(* ===== verification/SectionGcReach.v ===== *)
(** What is kept is exactly what can be reached from the roots. *)
From S2P Require Import Prelude Probe LinkObjects LinkObjectsCorrect SectionGc SectionGcCorrect.
From stdpp Require Import gmap.
#[local] Open Scope Z_scope.

Module SectionGcReach.
Import LinkObjects LinkObjectsCorrect SectionGc SectionGcCorrect.

(** * Reachability *)

Definition section_at (inputs : list LinkedInputObject) (oi i : nat) (s : LinkSection) : Prop :=
  exists input, inputs !! oi = Some input /\ input_sections input !! i = Some s.

(** The section a relocation of an object refers to: that of the symbol, or
    that of the definition of an undefined symbol. *)
Definition refers (E : gmap cstring GcDefinition) (o : LinkObject) (oi : nat) (rel : LinkReloc) : option (nat * nat) :=
  y ← o_symbols o !! Z.to_nat (r_symbol_index rel);
  if y_is_auxiliary y then None
  else if (0 <=? y_section_index y) && (y_section_index y <? Z.of_nat (length (o_sections o))) then Some (oi, Z.to_nat (y_section_index y))
  else if y_section_index y =? LINK_SECTION_INDEX_UNDEFINED then name ← y_name y; d ← E !! name; Some (d_object_index d, d_section_index d)
  else None.

Definition entry_definition (E : gmap cstring GcDefinition) (entry : option cstring) : option GcDefinition :=
  name ← entry; if is_empty name then None else E !! name.
Lemma flagged_ok options inputs : loaded_ok options inputs ->
  match options ≫= object_is_runtime_default with Some l => set_defaults inputs l | None => Ret inputs end = Ret (flagged_inputs options inputs).
Proof.
  intros H. unfold flagged_inputs. destruct (options ≫= object_is_runtime_default) as [l|] eqn:El; [|done].
  destruct (set_defaults_ok inputs l (lo_flags _ _ H l El)) as (x & -> & ->). done.
Qed.

(** ** Collection *)

(** What the later passes need to know of an object after collection. *)
Record kept_ok (E : gmap cstring GcDefinition) (entry : option cstring) (inputs : list LinkedInputObject) (oi : nat) (input input1 : LinkedInputObject) : Prop := {
  ko_object : i_object input1 = i_object input;
  ko_default : i_is_runtime_default input1 = i_is_runtime_default input;
  ko_dead : forall l, i_section_gc_dead input1 = Some l -> (length (input_sections input) <= length l)%nat;
  ko_referenced : forall l, i_symbol_gc_referenced input1 = Some l -> (length (input_symbols input) <= length l)%nat;
  ko_live : forall i s, input_sections input !! i = Some s -> dead_at input1 i = false -> link_section_is_gc_eligible s = false \/ needed E entry inputs oi i;
  ko_needed : forall i s, input_sections input !! i = Some s -> needed E entry inputs oi i -> dead_at input1 i = false;
  ko_mentioned : forall i s y l, input_sections input !! i = Some s -> needed E entry inputs oi i -> (y < length (input_symbols input))%nat -> mentions (s_relocations s) y ->
    i_symbol_gc_referenced input1 = Some l -> l !! y = Some true;
  ko_only : total (fun input => length (input_sections input)) inputs <> 0%nat -> i_object input <> None -> exists l, i_symbol_gc_referenced input1 = Some l /\
    forall y, (y < length (input_symbols input))%nat -> l !! y = Some true -> exists i x, needed E entry inputs oi i /\ input_sections input !! i = Some x /\ mentions (s_relocations x) y
}.

Lemma collected_kept E entry inputs oi input input1 : i_section_gc_dead input = None -> i_symbol_gc_referenced input = None ->
  collected E entry inputs oi input input1 -> kept_ok E entry inputs oi input input1.
Proof.
  intros Hd Hr H. unfold collected in H. destruct (i_object input) as [o|] eqn:Eo.
  - destruct H as (l & dead & -> & Hl & Hld & Hment & Hdead). assert (input_sections input = o_sections o) as Es by (unfold input_sections; by rewrite Eo).
    assert (input_symbols input = o_symbols o) as Ey by (unfold input_symbols; by rewrite Eo).
    split; cbn [i_object with_dead with_referenced i_is_runtime_default i_section_gc_dead i_symbol_gc_referenced]; rewrite ?Es, ?Ey; [done|done| | | | | |].
    + by intros l0 [= <-].
    + by intros l0 [= <-].
    + intros i s Hi Hdi. unfold dead_at in Hdi. cbn in Hdi. destruct (Hdead i s Hi) as (b & Hb & Hbs). rewrite Hb in Hdi. cbn in Hdi. by subst b.
    + intros i s Hi Hn. unfold dead_at. cbn. destruct (Hdead i s Hi) as ([] & Hb & Hbs); rewrite Hb; [|done]. by destruct Hbs as [_ []].
    + intros i s y l0 Hi Hn Hy Hm [= <-]. apply Hment; [done|]. by exists i, s.
    + intros _ _. exists l. split; [done|]. intros y Hy. by apply Hment.
  - subst input1. assert (input_sections input = []) as Es by (unfold input_sections; by rewrite Eo).
    split; rewrite ?Hd, ?Hr, ?Es; try done; intros; by rewrite lookup_nil in *.
Qed.
Record linked (options : option LinkResolutionOptions) (r : LinkResolution) : Prop := {
  li_addresses : forall j k m m', (j < k)%nat -> sections r !! j = Some m -> sections r !! k = Some m' -> m_virtual_size m <> 0 -> m_virtual_size m' <> 0 ->
    m_virtual_address m + m_virtual_size m <= m_virtual_address m';
  li_entry : forall name, options ≫= entry_symbol_name = Some name -> name <> [] ->
    exists i g, entry_symbol r = Some i /\ symbols r !! i = Some g /\ g_name g = Some name /\ g_is_defined g = true;
  li_inside : forall oi f o i s rel y, objects r !! oi = Some f -> i_object f = Some o -> o_sections o !! i = Some s -> kept r oi i -> rel ∈ s_relocations s ->
    o_symbols o !! Z.to_nat (r_symbol_index rel) = Some y -> y_is_auxiliary y = false -> 0 <= y_section_index y ->
    (forall s', o_sections o !! Z.to_nat (y_section_index y) = Some s' -> s_kind s' <> LINK_SECTION_KIND_UNKNOWN) ->
    exists t, relocation_resolve_target r f (r_symbol_index rel) = Ret (Some t) /\ place_of r oi (y_section_index y) (y_value y) t;
  li_outside : forall oi f o i s rel y name, objects r !! oi = Some f -> i_object f = Some o -> o_sections o !! i = Some s -> kept r oi i ->
    rel ∈ s_relocations s -> o_symbols o !! Z.to_nat (r_symbol_index rel) = Some y -> y_is_auxiliary y = false -> y_section_index y = LINK_SECTION_INDEX_UNDEFINED ->
    y_is_external y = true -> y_name y = Some name ->
    found_elsewhere r f (r_symbol_index rel) name \/
    allows options = true /\ defined_nowhere r name /\ relocation_resolve_target r f (r_symbol_index rel) = Ret None
}.

Section Promise.
Context (options : option LinkResolutionOptions) (r0 : LinkResolution) (E : gmap cstring GcDefinition) (inputs1 : list LinkedInputObject)
  (pss : list (list placement)) (G : gmap cstring LinkedSymbol) (r3 : LinkResolution).
Context (Hok : loaded_ok options (objects r0)) (HP : passed options r0 E inputs1 pss G r3).

#[local] Abbreviation inputs2 := (zip_with with_places pss inputs1).
#[local] Abbreviation ms := (assign_sections (alignment_of options) 0 (sections r3)).
#[local] Abbreviation last := (final options r3).

(** An object of the image and the ones it comes from. *)
Lemma final_object oi f o : objects last !! oi = Some f -> i_object f = Some o ->
  exists input2, inputs2 !! oi = Some input2 /\ f = final_input options r3 oi input2 /\ i_object input2 = Some o /\ input_symbols input2 = o_symbols o /\ input_sections input2 = o_sections o.
Proof using HP.
  intros Hf Ho. rewrite (final_lookup _ _ _ _ _ _ _ HP) in Hf. destruct (inputs2 !! oi) as [input2|]; [|done]. injection Hf as <-. exists input2.
  change (i_object (final_input options r3 oi input2)) with (i_object input2) in Ho. unfold input_symbols, input_sections. by rewrite Ho.
Qed.

Lemma kept_needed oi f o i s : objects last !! oi = Some f -> i_object f = Some o -> o_sections o !! i = Some s -> kept last oi i ->
  needed E (options ≫= entry_symbol_name) (flagged_inputs options (objects r0)) oi i.
Proof using HP.
  intros Hf Ho Hs (f' & k & Hf' & Hk & Hne). destruct (final_object oi f o Hf Ho) as (input2 & H2 & -> & _ & _ & Es). rewrite Hf in Hf'. injection Hf' as <-.
  eapply (image_needed _ _ _ _ _ _ _ HP); [exact H2|by rewrite Es|exact Hk|done].
Qed.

##########

> **Exercise details**
Filter the listing above, keeping only the lines with "mentions".

> **Final answer**
  ko_mentioned : forall i s y l, input_sections input !! i = Some s -> needed E entry inputs oi i -> (y < length (input_symbols input))%nat -> mentions (s_relocations s) y ->
    forall y, (y < length (input_symbols input))%nat -> l !! y = Some true -> exists i x, needed E entry inputs oi i /\ input_sections input !! i = Some x /\ mentions (s_relocations x) y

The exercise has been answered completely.